===== Supplied records
(** The item whose command [c] is was pointed at or shown as selected. *)
Definition item_chosen (u : ui) (events : list event) (picture : list drawing) (c : list Z) : Prop :=
  ∃ (i : nat) item, menu_items !! i = Some item ∧ command item = Some c ∧
    ((∃ x y t, ButtonPress Button1 x y t ∈ events ∧ in_row (width u) i x y) ∨
     ((KeyPress XK_Return ∈ events ∨ KeyPress XK_KP_Enter ∈ events) ∧
      picture = draw_menu u (Z.of_nat i))).

Lemma item_chosen_cons u e events p c : item_chosen u events p c → item_chosen u (e :: events) p c.
Proof. unfold item_chosen. set_solver. Qed.

(** One event: the next selection is a row or none, and is the one drawn. *)
Lemma menu_event_spec u hover e :
  menu_window u → -1 <= hover < menu_count →
  match menu_event u hover e with
  | Some (Stay hover', d) =>
      -1 <= hover' < menu_count ∧ (hover' = hover ∧ d = [] ∨ d = draw_menu u hover')
  | Some (Leave c, d) => ∀ c', c = Some c' → item_chosen u [e] (draw_menu u hover) c'
  | None => False
  end.
Proof.
  intros Hu Hhover. assert (menu_count = 13) as Hcount by done.
  destruct e as [n|x y|b x y t|k|l0|full|]; cbn [menu_event]; try (split; [lia|by auto]).
  - case_goal; split; auto; lia.
  - destruct (Z.eqb_spec (menu_index_at x y (width u)) hover); [by auto|].
    split; [apply menu_index_at_range|by auto].
  - destruct ((b =? Button1) && _) eqn:Hb; [|done].
    apply andb_true_iff in Hb as [->%Z.eqb_eq Hi%Z.leb_le].
    destruct (command_at_spec (menu_index_at x y (width u))) as (n & item & Hn & Hitem & ->).
    { pose proof (menu_index_at_range x y (width u)). lia. }
    cbn. intros c' Hc. exists n, item. split_and!; [done|done|left].
    exists x, y, t. split; [set_solver|by apply menu_index_at_row].
  - assert (∀ k', k = k' → k' = XK_Return ∨ k' = XK_KP_Enter → 0 <= hover →
      ∃ item, command_at hover = Some (command item) ∧
        ∀ c', command item = Some c' → item_chosen u [KeyPress k'] (draw_menu u hover) c') as Hreturn.
    { intros k' -> Hk ?. destruct (command_at_spec hover) as (n & item & Hn & Hitem & ->); [lia|].
      exists item. split; [done|]. intros c' Hc. exists n, item. split_and!; [done|done|right].
      split; [destruct Hk as [->| ->]; set_solver|by rewrite Hn]. }
    destruct k; try (split; [lia|by auto]); try done.
    + destruct (Z.ltb_spec (hover - 1) 0); split; auto; lia.
    + destruct (Z.leb_spec menu_count (hover + 1)); split; auto; lia.
    + destruct (Z.leb_spec 0 hover); [|by auto]. destruct (Hreturn _ eq_refl) as (item & -> & Hc); auto.
    + destruct (Z.leb_spec 0 hover); [|by auto]. destruct (Hreturn _ eq_refl) as (item & -> & Hc); auto.
Qed.
Lemma press_shown u b x y time s : triple (shown s) (press u b x y time s) (λ r, shown r.1.2).
Proof.
  assert (∀ m, triple (shown s) m shown → triple (shown s) (s ← m; mret (true, s, None) : st _ step)
    (λ r, shown r.1.2)) as Hstay.
  { intros m Hm. apply (triple_bind _ _ _ _ _ Hm). intros s'. by apply triple_ret. }
  unfold press. do 2 (case_goal; [apply triple_ret; intros; by case_goal|]). case_goal.
  - case_goal; [apply Hstay, file_up_shown|]. do 2 (case_goal; [apply Hstay, file_set_path_shown|]).
    case_goal; [by apply Hstay, reload_shown|]. case_goal; by apply triple_ret.
  - case_goal; [|by apply triple_ret].
    apply (triple_bind _ _ _ _ _ (click_entry_shown _ b time s)). intros [s' v]. by apply triple_ret.
Qed.

Lemma move_selection_same rows k s :
  entries (move_selection rows k s) = entries s ∧ count (move_selection rows k s) = count s ∧
  path (move_selection rows k s) = path s.
Proof. unfold move_selection. case_goal; [|done]. destruct k; try done; repeat case_goal; done. Qed.

Lemma handle_key_shown u k s : triple (shown s) (handle_key u k s) (λ r, shown r.1.2).
Proof.
  unfold handle_key. apply (triple_bind _ _ _ (λ r, shown r.1)).
  - assert (∀ m, triple (shown s) m shown →
      triple (shown s) (s ← m; mret (s, None) : st _ (file_state * option (list Z))) (λ r, shown r.1)) as Hplain.
    { intros m Hm. apply (triple_bind _ _ _ _ _ Hm). intros s'. by apply triple_ret. }
    destruct (move_selection_same (visible_rows u) k s) as (? & ? & ?).
    destruct k; try (apply triple_ret; intros x; by apply shown_same);
      try apply file_open_selected_shown; apply Hplain; [apply file_up_shown|by apply reload_shown].
  - intros [s' v]. by apply triple_ret.
Qed.

Lemma handle_event_shown u e s : triple (shown s) (handle_event u e s) (λ r, shown r.1.1.2).
Proof.
  unfold handle_event. case_goal; [by apply triple_ret|].
  destruct e as [n|x y|b x y t|k|l0|full|]; try by apply triple_ret.
  - apply (triple_bind _ _ _ _ _ (press_shown u b x y t s)). intros r. by apply triple_ret.
  - assert (triple (shown s) (r ← handle_key u k s; mret (r, true) : st _ (step * bool))
      (λ r, shown r.1.1.2)) as Hk.
    { apply (triple_bind _ _ _ _ _ (handle_key_shown u k s)). intros r. by apply triple_ret. }
    destruct k; try exact Hk. by apply triple_ret.
Qed.

(** After any events the listing is still that of the directory shown. *)
Lemma file_loop_shown u events s : triple (shown s) (file_loop u events s)
  (λ r x, ∀ stopped calls s', r = Some (stopped, calls, s') → shown s' x).
Proof.
  revert s. induction events as [|e events IH]; intros s; cbn [file_loop].
  { apply triple_ret. intros x Hx ? ? ? [= _ _ <-]. done. }
  apply (triple_bind _ _ _ _ _ (handle_event_shown u e s)). intros [[[running s'] v] redraw]. cbn [fst snd].
  destruct (if redraw then _ else _) as [drawn|]; [|by apply triple_ret].
  destruct running; [|by apply triple_ret; intros x Hx ? ? ? [= _ _ <-]].
  apply (triple_bind _ _ _ _ _ (IH s')). intros r. apply triple_ret. intros x Hx stopped calls s'' Hr.
  destruct r as [[[? ?] ?]|]; [|done]. cbn in Hr. injection Hr as _ _ <-. by eapply Hx.
Qed.

Lemma initial_shown (w : W) : shown initial_state (w, nothing_read).
Proof. split; [done|]. split; [done|]. split; [done|]. exists [], []. by split_and!. Qed.
End Watch.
==========
An exact copy of the listing above is what this exercise asks for.

(** The item whose command [c] is was pointed at or shown as selected. *)
Definition item_chosen (u : ui) (events : list event) (picture : list drawing) (c : list Z) : Prop :=
  ∃ (i : nat) item, menu_items !! i = Some item ∧ command item = Some c ∧
    ((∃ x y t, ButtonPress Button1 x y t ∈ events ∧ in_row (width u) i x y) ∨
     ((KeyPress XK_Return ∈ events ∨ KeyPress XK_KP_Enter ∈ events) ∧
      picture = draw_menu u (Z.of_nat i))).

Lemma item_chosen_cons u e events p c : item_chosen u events p c → item_chosen u (e :: events) p c.
Proof. unfold item_chosen. set_solver. Qed.

(** One event: the next selection is a row or none, and is the one drawn. *)
Lemma menu_event_spec u hover e :
  menu_window u → -1 <= hover < menu_count →
  match menu_event u hover e with
  | Some (Stay hover', d) =>
      -1 <= hover' < menu_count ∧ (hover' = hover ∧ d = [] ∨ d = draw_menu u hover')
  | Some (Leave c, d) => ∀ c', c = Some c' → item_chosen u [e] (draw_menu u hover) c'
  | None => False
  end.
Proof.
  intros Hu Hhover. assert (menu_count = 13) as Hcount by done.
  destruct e as [n|x y|b x y t|k|l0|full|]; cbn [menu_event]; try (split; [lia|by auto]).
  - case_goal; split; auto; lia.
  - destruct (Z.eqb_spec (menu_index_at x y (width u)) hover); [by auto|].
    split; [apply menu_index_at_range|by auto].
  - destruct ((b =? Button1) && _) eqn:Hb; [|done].
    apply andb_true_iff in Hb as [->%Z.eqb_eq Hi%Z.leb_le].
    destruct (command_at_spec (menu_index_at x y (width u))) as (n & item & Hn & Hitem & ->).
    { pose proof (menu_index_at_range x y (width u)). lia. }
    cbn. intros c' Hc. exists n, item. split_and!; [done|done|left].
    exists x, y, t. split; [set_solver|by apply menu_index_at_row].
  - assert (∀ k', k = k' → k' = XK_Return ∨ k' = XK_KP_Enter → 0 <= hover →
      ∃ item, command_at hover = Some (command item) ∧
        ∀ c', command item = Some c' → item_chosen u [KeyPress k'] (draw_menu u hover) c') as Hreturn.
    { intros k' -> Hk ?. destruct (command_at_spec hover) as (n & item & Hn & Hitem & ->); [lia|].
      exists item. split; [done|]. intros c' Hc. exists n, item. split_and!; [done|done|right].
      split; [destruct Hk as [->| ->]; set_solver|by rewrite Hn]. }
    destruct k; try (split; [lia|by auto]); try done.
    + destruct (Z.ltb_spec (hover - 1) 0); split; auto; lia.
    + destruct (Z.leb_spec menu_count (hover + 1)); split; auto; lia.
    + destruct (Z.leb_spec 0 hover); [|by auto]. destruct (Hreturn _ eq_refl) as (item & -> & Hc); auto.
    + destruct (Z.leb_spec 0 hover); [|by auto]. destruct (Hreturn _ eq_refl) as (item & -> & Hc); auto.
Qed.
Lemma press_shown u b x y time s : triple (shown s) (press u b x y time s) (λ r, shown r.1.2).
Proof.
  assert (∀ m, triple (shown s) m shown → triple (shown s) (s ← m; mret (true, s, None) : st _ step)
    (λ r, shown r.1.2)) as Hstay.
  { intros m Hm. apply (triple_bind _ _ _ _ _ Hm). intros s'. by apply triple_ret. }
  unfold press. do 2 (case_goal; [apply triple_ret; intros; by case_goal|]). case_goal.
  - case_goal; [apply Hstay, file_up_shown|]. do 2 (case_goal; [apply Hstay, file_set_path_shown|]).
    case_goal; [by apply Hstay, reload_shown|]. case_goal; by apply triple_ret.
  - case_goal; [|by apply triple_ret].
    apply (triple_bind _ _ _ _ _ (click_entry_shown _ b time s)). intros [s' v]. by apply triple_ret.
Qed.

Lemma move_selection_same rows k s :
  entries (move_selection rows k s) = entries s ∧ count (move_selection rows k s) = count s ∧
  path (move_selection rows k s) = path s.
Proof. unfold move_selection. case_goal; [|done]. destruct k; try done; repeat case_goal; done. Qed.

Lemma handle_key_shown u k s : triple (shown s) (handle_key u k s) (λ r, shown r.1.2).
Proof.
  unfold handle_key. apply (triple_bind _ _ _ (λ r, shown r.1)).
  - assert (∀ m, triple (shown s) m shown →
      triple (shown s) (s ← m; mret (s, None) : st _ (file_state * option (list Z))) (λ r, shown r.1)) as Hplain.
    { intros m Hm. apply (triple_bind _ _ _ _ _ Hm). intros s'. by apply triple_ret. }
    destruct (move_selection_same (visible_rows u) k s) as (? & ? & ?).
    destruct k; try (apply triple_ret; intros x; by apply shown_same);
      try apply file_open_selected_shown; apply Hplain; [apply file_up_shown|by apply reload_shown].
  - intros [s' v]. by apply triple_ret.
Qed.

Lemma handle_event_shown u e s : triple (shown s) (handle_event u e s) (λ r, shown r.1.1.2).
Proof.
  unfold handle_event. case_goal; [by apply triple_ret|].
  destruct e as [n|x y|b x y t|k|l0|full|]; try by apply triple_ret.
  - apply (triple_bind _ _ _ _ _ (press_shown u b x y t s)). intros r. by apply triple_ret.
  - assert (triple (shown s) (r ← handle_key u k s; mret (r, true) : st _ (step * bool))
      (λ r, shown r.1.1.2)) as Hk.
    { apply (triple_bind _ _ _ _ _ (handle_key_shown u k s)). intros r. by apply triple_ret. }
    destruct k; try exact Hk. by apply triple_ret.
Qed.

(** After any events the listing is still that of the directory shown. *)
Lemma file_loop_shown u events s : triple (shown s) (file_loop u events s)
  (λ r x, ∀ stopped calls s', r = Some (stopped, calls, s') → shown s' x).
Proof.
  revert s. induction events as [|e events IH]; intros s; cbn [file_loop].
  { apply triple_ret. intros x Hx ? ? ? [= _ _ <-]. done. }
  apply (triple_bind _ _ _ _ _ (handle_event_shown u e s)). intros [[[running s'] v] redraw]. cbn [fst snd].
  destruct (if redraw then _ else _) as [drawn|]; [|by apply triple_ret].
  destruct running; [|by apply triple_ret; intros x Hx ? ? ? [= _ _ <-]].
  apply (triple_bind _ _ _ _ _ (IH s')). intros r. apply triple_ret. intros x Hx stopped calls s'' Hr.
  destruct r as [[[? ?] ?]|]; [|done]. cbn in Hr. injection Hr as _ _ <-. by eapply Hx.
Qed.

Lemma initial_shown (w : W) : shown initial_state (w, nothing_read).
Proof. split; [done|]. split; [done|]. split; [done|]. exists [], []. by split_and!. Qed.
End Watch.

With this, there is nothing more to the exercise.